Overtraining can easily happen when training hard for events -- when there’s a heavy training load, doing more than your body is able to recover from.
However, it is also important to remember that training isn’t the only thing that can cause stress for our bodies. Work, study, relationships, family life, pressure to perform (from self, and from external sources, such as teammates and sponsors) can all play a varying role in how stressed we feel on a day-to-day basis.
If you are doing similar training to what you would usually do but struggling to cope, it may very well be due to something that is happening outside of your training that is impacting your performance.
Overtraining can be avoided by ensuring you incorporate adequate recovery into your training plan.
Poor nutrition while you’re putting your body under large workloads can also contribute to overtraining. The greater the demands on your body, the more precise you should be with how and when you should fuel. Underfuelling is also a stressor that impacts recovery.
Lastly, be mindful of where other stress may be coming from in your life, and deal with it accordingly. That might mean de-prioritising training or doing softer sessions instead when you’re pulling successive late nights at the office or dealing with family issues.
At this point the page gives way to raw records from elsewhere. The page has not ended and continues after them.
(** X13: in a state that satisfies the invariants and in which no queue
    reaches [mPendingDepth] with this call, [shift] returns and only
    rotates the ban ring and increments the ages of the queues that are
    not empty: the new front slot is empty, the oldest slot is gone, no
    entry is erased, and the queues, the fees reserved and the operation
    counters are as they were. *)
Theorem shift_without_eviction (q : TransactionQueue) :
  shiftReady q = true ->
  (forall a st, mAccountStates q !! a = Some st -> agesOut q st = false) ->
  exists q',
    shift q = Some q'
    /\ mBannedTransactions q' = ∅ :: removelast (mBannedTransactions q)
    /\ countBanned q' 0 = Some 0
    /\ (forall a, mAccountStates q' !! a = aged <$> mAccountStates q !! a)
    /\ mQueueSizeOps q' = mQueueSizeOps q.
Proof.
  intros Hready Hno.
  destruct (shiftReady_spec _ Hready) as (Hinv & _ & Hops & _).
  assert (Hev : evictedOf q (map_to_list (mAccountStates q)) = []).
  { apply evictedOf_none. intros [a st] Hin. apply (Hno a).
    by apply elem_of_map_to_list. }
  exists (shifted q). split; [by apply shift_closed|].
  unfold shifted, shiftedTo, countBanned. simpl. rewrite Hev. simpl.
  split; [done|]. split; [done|]. split.
  - intros a. rewrite map_lookup_imap.
    destruct (mAccountStates q !! a) as [st|] eqn:Hst; [simpl|done].
    unfold shiftedEntry.
    rewrite bool_decide_eq_true_2 by (by eapply visited_all).
    rewrite (Hno _ _ Hst), Hev. simpl. apply releasedEntry_0.
    intros Hempty. unfold aged in *.
    destruct (isEmpty (AccountState.mTransactions st)) eqn:E.
    + by destruct (idle_entry _ Hinv a st Hst Hempty).
    + simpl in Hempty. by rewrite Hempty in E.
  - rewrite Z.sub_0_r. apply to_uint64_small. lia.
Qed.
Definition is_true (r : EvaluationResult) : bool := bool_decide (result r = TRUE).
Definition is_false (r : EvaluationResult) : bool := bool_decide (result r = FALSE).
Definition is_neutral (r : EvaluationResult) : bool := bool_decide (result r = NEUTRAL).

(** [EvaluationResult.__bool__] *)
Definition to_bool (r : EvaluationResult) : bool := bool_decide (result r = TRUE).

Section Algebra.
(** The keyword arguments [**context]. *)
Context {Ctx : Type}.

(** A [BaseCondition]: a concrete condition (its name and what its
    [evaluate] returns) or one of the three combinators.  The leaves are
    the evaluations that return; the price and pattern conditions that can
    raise are modelled apart, with [PyResult]. *)
Inductive Condition :=
| Concrete (name : string) (eval : Table -> Ctx -> EvaluationResult)
| AndCondition (cond1 cond2 : Condition)
| OrCondition (cond1 cond2 : Condition)
| NotCondition (condition : Condition).

Fixpoint name (c : Condition) : string :=
  match c with
  | Concrete n _ => n
  | AndCondition c1 c2 => "(" +:+ name c1 +:+ " AND " +:+ name c2 +:+ ")"
  | OrCondition c1 c2 => "(" +:+ name c1 +:+ " OR " +:+ name c2 +:+ ")"
  | NotCondition c1 => "NOT(" +:+ name c1 +:+ ")"
  end.

Fixpoint evaluate (c : Condition) (candles : Table) (context : Ctx)
  : EvaluationResult :=
  match c with
  | Concrete _ eval => eval candles context
  | AndCondition cond1 cond2 =>
      let result1 := evaluate cond1 candles context in
      let result2 := evaluate cond2 candles context in
      if is_false result1 || is_false result2 then
        {| result := FALSE;
           condition_name := name c;
           details := "Failed: " +:+
             (if is_false result1 then details result1 else details result2);
           values := [("cond1", VStr (value (result result1)));
                      ("cond2", VStr (value (result result2)))] |}
      else if is_true result1 && is_true result2 then
        {| result := TRUE;
           condition_name := name c;
           details := "Both conditions met";
           values := [("cond1", VDict (values result1));
                      ("cond2", VDict (values result2))] |}
      else
        {| result := NEUTRAL;
           condition_name := name c;
           details := "One or more conditions neutral";
           values := [] |}
  | OrCondition cond1 cond2 =>
      let result1 := evaluate cond1 candles context in
      let result2 := evaluate cond2 candles context in
      if is_true result1 || is_true result2 then
        {| result := TRUE;
           condition_name := name c;
           details := "Passed: " +:+
             (if is_true result1 then details result1 else details result2);
           values := [("cond1", VDict (values result1));
                      ("cond2", VDict (values result2))] |}
      else if is_false result1 && is_false result2 then
        {| result := FALSE;
           condition_name := name c;
           details := "Both conditions failed";
           values := [] |}
      else
        {| result := NEUTRAL;
           condition_name := name c;
           details := "Neither condition met, one neutral";
           values := [] |}
  | NotCondition condition =>
      let r := evaluate condition candles context in
      if is_true r then
        {| result := FALSE;
           condition_name := name c;
           details := "Inverted from TRUE";
           values := values r |}
      else if is_false r then
        {| result := TRUE;
           condition_name := name c;
           details := "Inverted from FALSE";
           values := values r |}
      else
        {| result := NEUTRAL;
           condition_name := name c;
           details := "NEUTRAL unchanged";
           values := [] |}
  end.
End Algebra.
Arguments Condition Ctx : clear implicits.

End Conditions.

(** ** engine/system_parser.py *)

Module Parser.
Import Py.

(** A document as [yaml.safe_load] returns it. *)
#[local] Unset Elimination Schemes.
Inductive Yaml :=
| YNull
| YBool (b : bool)
| YNum (q : Q)
| YStr (s : string)
| YList (l : list Yaml)
| YDict (d : list (string * Yaml)).
#[local] Set Elimination Schemes.

(** Truth value of an object ([if x], [not x], [x or y]). *)
Definition truthy (y : Yaml) : bool :=
  match y with
  | YNull => false
  | YBool b => b
  | YNum q => negb (Qeq_bool q 0)
  | YStr s => negb (bool_decide (s = ""))
  | YList l => negb (bool_decide (length l = 0))
  | YDict d => negb (bool_decide (length d = 0))
  end.

(** Lookup in a dictionary given as its items. *)
Fixpoint lookup_item (k : string) (d : list (string * Yaml)) : option Yaml :=
  match d with
  | [] => None
  | (k', v) :: d' => if bool_decide (k = k') then Some v else lookup_item k d'
  end.

(** [data.get(k, default)]; only a dictionary has [get]. *)
Definition get (data : Yaml) (k : string) (default : Yaml) : PyResult Yaml :=
  match data with
  | YDict d => Ok (match lookup_item k d with Some v => v | None => default end)
  | _ => Raise AttributeError
  end.

Definition get_opt (data : Yaml) (k : string) : PyResult Yaml := get data k YNull.

Inductive StopLossType := SL_ATR | SL_PERCENT | SL_FIXED | SL_SWING | SL_LEVEL.
Inductive TakeProfitType := TP_RISK_REWARD | TP_ATR | TP_PERCENT | TP_FIXED | TP_LEVEL.
(** C7, as the code has it.  [computeFoldMetrics] takes the points of a
    slice that have an actual price: its R² is
    [1 - ΣSquaredError / ΣTotalVariance], the variance taken against the
    mean of those actual prices, and [0] when that variance is [0]; with
    no such point MAE, RMSE and R² are [0].  [computeAggregateMetrics]
    reports the same three metrics of the historical points, each rounded
    to two decimals, so its R² is the rounded value of the formula.  When
    every prediction equals its finite actual price and the variance is
    above zero, R² is [1] from both. *)
Theorem computeAggregateMetrics_r2 (slice data : list PriceData) :
  let valid := List.filter hasActual slice in
  let historical := List.filter isHistorical data in
  (valid = [] -> computeFoldMetrics slice = {| mae := 0; rmse := 0; r2 := 0 |}) /\
  (valid <> [] ->
   mae (computeFoldMetrics slice)
   = (sumAbsoluteError valid / Js.of_nat (length valid))%float /\
   rmse (computeFoldMetrics slice)
   = sqrt (sumSquaredError valid / Js.of_nat (length valid)) /\
   r2 (computeFoldMetrics slice)
   = if (sumTotalVariance valid =? 0)%float then 0%float
     else (1 - sumSquaredError valid / sumTotalVariance valid)%float) /\
  (Forall (fun point => is_finite (actualOf point) = true /\
                        predictedPrice point = actualOf point) valid ->
   (0 <? sumTotalVariance valid)%float = true ->
   r2 (computeFoldMetrics slice) = 1%float) /\
  (historical = [] ->
   computeAggregateMetrics data = {| mae := 0; rmse := 0; r2 := 0 |}) /\
  (historical <> [] ->
   mae (computeAggregateMetrics data)
   = Js.toFixed2 (sumAbsoluteError historical / Js.of_nat (length historical)) /\
   rmse (computeAggregateMetrics data)
   = Js.toFixed2 (sqrt (sumSquaredError historical / Js.of_nat (length historical))) /\
   r2 (computeAggregateMetrics data)
   = Js.toFixed2
       (if (sumTotalVariance historical =? 0)%float then 0%float
        else (1 - sumSquaredError historical / sumTotalVariance historical)%float)) /\
  ((sumTotalVariance historical =? 0)%float = true ->
   r2 (computeAggregateMetrics data) = 0%float) /\
  (Forall (fun point => is_finite (actualOf point) = true /\
                        predictedPrice point = actualOf point) historical ->
   (0 <? sumTotalVariance historical)%float = true ->
   r2 (computeAggregateMetrics data) = 1%float).
Proof.
  intros valid historical.
  split; [|split; [|split; [|split; [|split; [|split]]]]].
  - intros Hnil. unfold computeFoldMetrics. fold valid. by rewrite Hnil.
  - intros Hne. by rewrite (computeFoldMetrics_cons slice Hne).
  - intros Hexact Hvar.
    rewrite (computeFoldMetrics_cons slice (positive_variance_ne _ Hvar)).
    by apply r2_exact.
  - intros Hnil. unfold computeAggregateMetrics, computeFoldMetrics.
    rewrite filter_hasActual_isHistorical. unfold historical in Hnil. by rewrite Hnil.
  - intros Hne. by rewrite (computeAggregateMetrics_cons data Hne).
  - intros Hzero. unfold historical in Hzero. clear historical.
    destruct (List.filter isHistorical data) as [|p l] eqn:Hhist.
    + unfold computeAggregateMetrics, computeFoldMetrics.
      by rewrite filter_hasActual_isHistorical, Hhist.
    + rewrite computeAggregateMetrics_cons by (by rewrite Hhist).
      rewrite Hhist. cbn [r2]. by rewrite Hzero.
  - intros Hexact Hvar.
    rewrite (computeAggregateMetrics_cons data (positive_variance_ne _ Hvar)).
    cbn [r2]. fold historical. by rewrite r2_exact.
Qed.

Lemma computeAggregateMetrics_r2_demo :
  r2 (computeFoldMetrics exactSeries) = 1%float /\
  r2 (computeAggregateMetrics exactSeries) = 1%float /\
  r2 (computeFoldMetrics roundedSeries) = 0.945%float /\
  r2 (computeAggregateMetrics roundedSeries) = Js.toFixed2 0.945.
Proof.
  destruct (computeAggregateMetrics_r2 exactSeries exactSeries)
    as (_ & _ & Hfold & _ & _ & _ & Hall).
  destruct (computeAggregateMetrics_r2 roundedSeries roundedSeries)
    as (_ & Hraw & _ & _ & Hrounded & _).
  split; [|split; [|split]].
  - apply Hfold; [by repeat constructor|reflexivity].
  - apply Hall; [by repeat constructor|reflexivity].
  - apply Hraw. discriminate.
  - apply Hrounded. discriminate.
Defined.
(** * Surface normals of a halfedge mesh

    A shallow embedding of [src/pmp/algorithms/SurfaceNormals.cpp]:
    [compute_vertex_normal], [compute_face_normal], [compute_corner_normal]
    and the two batch drivers, over exact real arithmetic.

    - A [Scalar] is a real number.  Division, square root and arccosine are
      checked: applied outside their domain they yield [NotANumber], so that
      the guards of the source have something to protect.
    - The [do ... while (h != hend)] loops take fuel; a loop that runs out of
      fuel yields [NoReturn].
    - The mesh container is consumed through its query operations only, which
      are the fields of [SurfaceMesh]. *)

From Stdlib Require Import Reals Lra Lia ZArith List Psatz RNsatz Wf_nat.
From stdpp Require Import gmap strings.

Open Scope R_scope.

(** ** Outcomes of a computation *)

Inductive Result (A : Type) : Type :=
| Ret (a : A)      (* the call returns [a] *)
| NotANumber       (* an arithmetic operation was applied outside its domain *)
| NoReturn.        (* the fuel ran out before a loop came back to its start *)

Arguments Ret {A} a.
Arguments NotANumber {A}.
Arguments NoReturn {A}.

Definition bind {A B : Type} (r : Result A) (k : A -> Result B) : Result B :=
  match r with
  | Ret a => k a
  | NotANumber => NotANumber
  | NoReturn => NoReturn
  end.

Notation "x <~ e ;; k" := (bind e (fun x => k))
  (at level 100, e at next level, right associativity).

(** ** Checked scalar operations *)

Abbreviation Scalar := R (only parsing).

(** [a / b] of the source: undefined for a zero divisor. *)
Definition fdiv (a b : Scalar) : Result Scalar :=
  if Req_dec_T b 0 then NotANumber else Ret (a / b).

(** [sqrt(a)] of the source: undefined for a negative argument. *)
Definition fsqrt (a : Scalar) : Result Scalar :=
  if Rlt_dec a 0 then NotANumber else Ret (sqrt a).

(** [acos(a)] of the source: undefined outside [-1, 1]. *)
Definition facos (a : Scalar) : Result Scalar :=
  if Rlt_dec a (-1) then NotANumber
  else if Rgt_dec a 1 then NotANumber
  else Ret (acos a).

(** ** Points and normals *)

Record Point : Type := mkPoint { px : Scalar; py : Scalar; pz : Scalar }.

Definition Normal : Type := Point.

Definition vzero : Point := mkPoint 0 0 0.

Definition vadd (a b : Point) : Point :=
  mkPoint (px a + px b) (py a + py b) (pz a + pz b).

Definition vsub (a b : Point) : Point :=
  mkPoint (px a - px b) (py a - py b) (pz a - pz b).

Definition vopp (a : Point) : Point :=
  mkPoint (- px a) (- py a) (- pz a).

Definition vscale (a : Point) (s : Scalar) : Point :=
  mkPoint (px a * s) (py a * s) (pz a * s).

Definition dot (a b : Point) : Scalar :=
  px a * px b + py a * py b + pz a * pz b.

Definition cross (a b : Point) : Point :=
  mkPoint (py a * pz b - pz a * py b)
          (pz a * px b - px a * pz b)
          (px a * py b - py a * px b).

Definition norm (a : Point) : Scalar := sqrt (dot a a).

(** [n /= s] of the source: every component is divided by [s]. *)
Definition vdiv (a : Point) (s : Scalar) : Result Point :=
  x <~ fdiv (px a) s ;;
  y <~ fdiv (py a) s ;;
  z <~ fdiv (pz a) s ;;
  Ret (mkPoint x y z).

Declare Scope vec_scope.
Delimit Scope vec_scope with vec.
Infix "+v" := vadd (at level 50, left associativity) : vec_scope.
Infix "-v" := vsub (at level 50, left associativity) : vec_scope.
Infix "*v" := vscale (at level 40, left associativity) : vec_scope.
Open Scope vec_scope.

(** ** Handles *)

(** A handle is an index into the mesh, or the invalid handle that a
    default-constructed one is. *)
Inductive Vertex : Type := NoVertex | V (i : nat).
Inductive Halfedge : Type := NoHalfedge | H (i : nat).
Inductive Face : Type := NoFace | F (i : nat).

#[global] Instance Vertex_eq_dec : EqDecision Vertex.
Proof. solve_decision. Defined.
#[global] Instance Halfedge_eq_dec : EqDecision Halfedge.
Proof. solve_decision. Defined.
#[global] Instance Face_eq_dec : EqDecision Face.
Proof. solve_decision. Defined.

#[global] Instance Vertex_countable : Countable Vertex.
Proof.
  refine (inj_countable' (fun v => match v with NoVertex => None | V i => Some i end)
            (fun o => match o with None => NoVertex | Some i => V i end) _).
  intros []; reflexivity.
Defined.

#[global] Instance Face_countable : Countable Face.
Proof.
  refine (inj_countable' (fun f => match f with NoFace => None | F i => Some i end)
            (fun o => match o with None => NoFace | Some i => F i end) _).
  intros []; reflexivity.
Defined.

(** [h.is_valid()] *)
Definition is_valid (h : Halfedge) : bool :=
  match h with NoHalfedge => false | H _ => true end.

Definition face_is_valid (f : Face) : bool :=
  match f with NoFace => false | F _ => true end.

(** ** The mesh, as this file consumes it *)

(** A per-element attribute: one slot for each element that has one. *)
Definition VertexProperty : Type := gmap Vertex Point.
Definition FaceProperty : Type := gmap Face Point.

Record SurfaceMesh : Type := mkMesh {
  vertices : list Vertex;                     (* mesh.vertices(), in iteration order *)
  faces : list Face;                          (* mesh.faces(), in iteration order *)
  halfedge : Vertex -> Halfedge;              (* mesh.halfedge(v), an outgoing halfedge *)
  face_halfedge : Face -> Halfedge;           (* mesh.halfedge(f) *)
  to_vertex : Halfedge -> Vertex;
  from_vertex : Halfedge -> Vertex;
  next_halfedge : Halfedge -> Halfedge;
  prev_halfedge : Halfedge -> Halfedge;
  opposite_halfedge : Halfedge -> Halfedge;
  cw_rotated_halfedge : Halfedge -> Halfedge;
  face : Halfedge -> Face;
  is_boundary : Halfedge -> bool;
  vprops : gmap string VertexProperty;        (* the named per-vertex attributes *)
  fprops : gmap string FaceProperty           (* the named per-face attributes *)
}.
(** The function returns whenever every stored run sent some packet. *)
Lemma get_result_sets_from_zero_loss_results_returns
    (results : list (Z * list (string * RunResult))) :
  Forall (fun fr => Forall (fun kr => total_tx_pkts kr.2 <> 0) fr.2) results ->
  exists sets, get_result_sets_from_zero_loss_results results = Return sets.
Proof.
  induction 1 as [|[nf per] results Hper _ IH];
    cbn [get_result_sets_from_zero_loss_results]; [eauto|].
  destruct (append_series_returns per (natsorted (map fst per)) Hper)
    as ([[[rx cpu] rate] losses] & ->).
  { rewrite Forall_forall. intros k Hk.
    apply list_elem_of_In. unfold natsorted in Hk.
    now rewrite stable_sort_Permutation in Hk. }
  cbn [mbind outcome_bind]. destruct IH as (sets & ->). cbn. eauto.
Qed.


(** The packet sizes 128, 64, 1514 and 256 as text keys: natural order
    against the order of the code points. *)
Example natsorted_packet_sizes :
  natsorted ["128"; "64"; "1514"; "256"]%string = ["64"; "128"; "256"; "1514"]%string /\
  lexically_sorted ["128"; "64"; "1514"; "256"]%string
  = ["128"; "1514"; "256"; "64"]%string.
Proof.
  split; reflexivity.
Qed.


(** ** The candidate ladder *)

Lemma item_lookup (values : list Z) (i : Z) :
  0 <= i < Z.of_nat (length values) ->
  values !! Z.to_nat i = Some (item values i).
Proof.
  intros Hi. unfold item.
  destruct (values !! Z.to_nat i) eqn:E.
  - f_equal. symmetry. now apply nth_lookup_Some with (d := 0) in E.
  - apply lookup_ge_None in E. lia.
Qed.

Lemma item_elem_of (values : list Z) (i : Z) :
  0 <= i < Z.of_nat (length values) -> item values i ∈ values.
Proof.
  intros Hi. eapply list_elem_of_lookup_2, item_lookup, Hi.
Qed.

Lemma elem_of_item (values : list Z) (v : Z) :
  v ∈ values -> exists i, 0 <= i < Z.of_nat (length values) /\ v = item values i.
Proof.
  intros [k Hk]%list_elem_of_lookup_1.
  pose proof (lookup_lt_Some _ _ _ Hk) as Hlt.
  exists (Z.of_nat k). split; [lia|].
  pose proof (item_lookup values (Z.of_nat k) ltac:(lia)) as H.
  rewrite Nat2Z.id in H. congruence.
Qed.

Lemma item_inj (values : list Z) (i j : Z) :
  NoDup values ->
  0 <= i < Z.of_nat (length values) -> 0 <= j < Z.of_nat (length values) ->
  item values i = item values j -> i = j.
Proof.
  intros Hnd Hi Hj E.
  pose proof (item_lookup values i Hi) as H1.
  pose proof (item_lookup values j Hj) as H2.
  rewrite E in H1.
  pose proof (NoDup_lookup _ _ _ _ Hnd H1 H2). lia.
Qed.

(** The number of candidates: the [k >= 0] with
    [start + k * step] short of [stop]. *)
Lemma arange_count (d step k : Z) :
  step < 0 -> 0 <= k ->
  (k < - (- d / step) <-> d < k * step).
Proof.
  intros Hstep Hk.
  pose proof (Z.div_mod (- d) step ltac:(lia)) as Hdm.
  pose proof (Z.mod_neg_bound (- d) step Hstep) as Hb.
  split; intros H; nia.
Qed.

(** *** The type of the array *)

Lemma is_int64_spec (x : Z) : is_int64 x = true <-> int64 x.
Proof.
  unfold is_int64, int64. rewrite andb_true_iff, Z.leb_le, Z.ltb_lt. reflexivity.
Qed.


(** A negative integer never needs [uint64]: with bounds inside [int64]
    and a positive step the ladder is an [int64] array, or an array of
    Python integers when the step is beyond [int64]. *)
Lemma ladder_dtype_positive_step (min_value max_value step : Z) :
  int64 min_value -> int64 max_value -> 0 < step ->
  ladder_dtype min_value max_value step <> NpFloat64.
Proof.
  intros Hmin Hmax Hstep. unfold ladder_dtype, arange_dtype.
  assert (int64 (min_value - Z.min min_value step)) as Hstop
    by (unfold int64 in *; lia).
  rewrite (proj2 (is_int64_spec _) Hmax), (proj2 (is_int64_spec _) Hstop).
  cbn [andb forallb orb].
  destruct (is_int64 (- step)); [discriminate|].
  assert (is_uint64 (- step) = false) as ->.
  { unfold is_uint64. destruct (Z.leb_spec (2 ^ 63) (- step)); [lia|reflexivity]. }
  cbn [orb andb]. rewrite !andb_false_r. discriminate.
Qed.

Lemma int64_1 : int64 1.
Proof. unfold int64. lia. Qed.

Lemma int64_100 : int64 100.
Proof. unfold int64. lia. Qed.

(** *** The ladder *)

Lemma np_arange_spec (start stop step : Z) :
  step <> 0 -> arange_dtype start stop step <> NpFloat64 ->
  exists n : nat,
    np_arange start stop step
    = Return (map (fun i : nat => start + Z.of_nat i * step) (seq 0 n)) /\
    Z.of_nat n = Z.max 0 (- (- (stop - start) / step)).
Proof.
  intros Hstep Hdtype. unfold np_arange.
  destruct (Z.eqb_spec step 0); [contradiction|].
  eexists. split; [|apply Z2Nat.id; lia].
  destruct (arange_dtype start stop step); [reflexivity|contradiction|reflexivity].
Qed.

Lemma candidate_ladder_shape (min_value max_value step : Z) :
  step <> 0 -> ladder_dtype min_value max_value step <> NpFloat64 ->
  exists n : nat,
    candidate_ladder min_value max_value step
    = Return (rev (map (fun i : nat => max_value + Z.of_nat i * - step) (seq 0 n))) /\
    Z.of_nat n
    = Z.max 0 (- (- (min_value - Z.min min_value step - max_value) / - step)).
Proof.
  intros Hstep Hdtype. unfold candidate_ladder.
  destruct (np_arange_spec max_value (min_value - Z.min min_value step) (- step))
    as (n & -> & Hn); [lia|exact Hdtype|].
  exists n. split; [reflexivity|exact Hn].
Qed.

(** Whatever the type of the array, a step other than 0 gives a ladder,
    of the same length. *)
Lemma candidate_ladder_returns (min_value max_value step : Z) :
  step <> 0 ->
  exists values, candidate_ladder min_value max_value step = Return values.
Proof.
  intros Hstep. unfold candidate_ladder, np_arange.
  destruct (Z.eqb_spec (- step) 0); [lia|]. cbn [mbind outcome_bind]. eauto.
Qed.

Lemma candidate_ladder_zero_step (min_value max_value : Z) :
  candidate_ladder min_value max_value 0 = Raise ZeroDivisionError.
Proof. reflexivity. Qed.

Lemma rev_map_seq_length (g : nat -> Z) (n : nat) :
  length (rev (map g (seq 0 n))) = n.
Proof. now rewrite length_rev, length_map, length_seq. Qed.

Lemma rev_map_seq_item (g : nat -> Z) (n : nat) (i : Z) :
  0 <= i < Z.of_nat n ->
  item (rev (map g (seq 0 n))) i = g (n - 1 - Z.to_nat i)%nat.
Proof.
  intros Hi. unfold item.
  rewrite rev_nth by (rewrite length_map, length_seq; lia).
  rewrite length_map, length_seq.
  rewrite (nth_indep _ 0 (g 0%nat)) by (rewrite length_map, length_seq; lia).
  rewrite map_nth, seq_nth by lia. f_equal. lia.
Qed.

(** Unless numpy rounds it to [float64], the ladder of a step other than
    0 names no load twice. *)
Lemma candidate_ladder_NoDup (min_value max_value step : Z) (values : list Z) :
  ladder_dtype min_value max_value step <> NpFloat64 ->
  candidate_ladder min_value max_value step = Return values -> NoDup values.
Proof.
  intros Hdtype.
  destruct (Z.eq_dec step 0) as [->|Hstep]; [discriminate|].
  destruct (candidate_ladder_shape min_value max_value step Hstep Hdtype)
    as (n & -> & _).
  intros [= <-]. apply NoDup_ListNoDup, List.NoDup_rev, NoDup_ListNoDup.
  apply NoDup_fmap_2; [|apply NoDup_seq].
  intros i j H. nia.
Qed.

(** For a positive step the ladder is [max - k * step] for the [k >= 0]
    that keep it above [min - min(min, step)], lowest load first. *)
Lemma candidate_ladder_positive_step (min_value max_value step : Z) :
  int64 min_value -> int64 max_value -> 0 < step ->
  exists values,
    candidate_ladder min_value max_value step = Return values /\
    (forall i, 0 <= i < Z.of_nat (length values) ->
               item values i = max_value - (Z.of_nat (length values) - 1 - i) * step) /\
    (forall k, 0 <= k ->
               (k < Z.of_nat (length values)
                <-> min_value - Z.min min_value step < max_value - k * step)).
Proof.
  intros Hmin Hmax Hstep.
  destruct (candidate_ladder_shape min_value max_value step ltac:(lia)
              (ladder_dtype_positive_step _ _ _ Hmin Hmax Hstep)) as (n & -> & Hn).
  eexists. split; [reflexivity|]. rewrite rev_map_seq_length. split.
  - intros i Hi. rewrite rev_map_seq_item by exact Hi. nia.
  - intros k Hk.
    pose proof (arange_count (min_value - Z.min min_value step - max_value)
                             (- step) k ltac:(lia) Hk) as Hc.
    rewrite Hn. split; intros H.
    + assert (k < - (- (min_value - Z.min min_value step - max_value) / - step))
        as H' by lia.
      apply Hc in H'. lia.
    + assert (min_value - Z.min min_value step - max_value < k * - step) as H' by lia.
      apply Hc in H'. lia.
Qed.

(** ** The narrowing loop *)

Section BinarySearchFacts.
Context {Result : Type}.
Variable run_test_function : list Z -> Z -> Result.
Variable get_results_function : gmap Z Result -> Z -> Q.
Variable values : list Z.
Variable required_result : Q.

Local Abbreviation State := (SearchState Result).
Local Abbreviation store := (run_and_store run_test_function).
Local Abbreviation loop :=
  (narrow run_test_function get_results_function values required_result).
Local Abbreviation n := (Z.of_nat (length values)).

Lemma midpoint_inside (lo hi : Z) :
  lo < hi - 1 -> lo < lo + (hi - lo) / 2 < hi.
Proof.
  intros H. pose proof (Z.div_mod (hi - lo) 2 ltac:(lia)).
  pose proof (Z.mod_pos_bound (hi - lo) 2 ltac:(lia)). lia.
Qed.

(** A property of bracket and state that both ways of narrowing keep
    holds when the loop ends, and the loop does end, with
    [current_max = current_min + 1]. *)
Lemma narrow_invariant (P : Z -> Z -> State -> Prop) :
  (forall lo hi st,
      P lo hi st -> lo < hi - 1 ->
      let mid := lo + (hi - lo) / 2 in
      let st' := store st (item values mid) in
      if Qgt_bool (get_results_function (results st') (item values mid))
                  required_result
      then P lo mid st' else P mid hi st') ->
  forall (fuel : nat) (lo hi : Z) (st : State),
    P lo hi st -> lo < hi -> hi - lo <= Z.of_nat fuel + 1 ->
    exists lo' st',
      loop fuel lo hi st = Return (lo', lo' + 1, st') /\ P lo' (lo' + 1) st'.
Proof.
  intros Hstep. induction fuel as [|fuel IH]; intros lo hi st HP Hlt Hfuel;
    cbn [narrow].
  - destruct (Z.eqb_spec lo (hi - 1)) as [E|NE]; [|lia].
    exists lo, st. replace (lo + 1) with hi by lia. split; [reflexivity|exact HP].
  - destruct (Z.eqb_spec lo (hi - 1)) as [E|NE].
    + exists lo, st. replace (lo + 1) with hi by lia. split; [reflexivity|exact HP].
    + assert (lo < hi - 1) as Hgap by lia.
      pose proof (midpoint_inside lo hi Hgap) as Hmid.
      specialize (Hstep lo hi st HP Hgap). cbn zeta in Hstep.
      destruct (Qgt_bool _ _); apply IH; try exact Hstep; lia.
Qed.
Because these are stressors beyond your control, pulling back on the training can help you manage the load on your entire body and mind.
Work with your coach to determine this, especially if you suspect you're close to or have already gone over the edge into overtraining: how much and how intense your training is in a week, how quickly or gradually you ramp up the training load, and knowing when to back off.
If you’re self-coached, then taking note of including rest days, listening to your body, and taking it easy is even more imperative. Talking about your training with a like-minded friend can also help you find perspective and balance.
The key thought to avoiding overtraining: training and engaging in sport should always add to and enrich your life and health.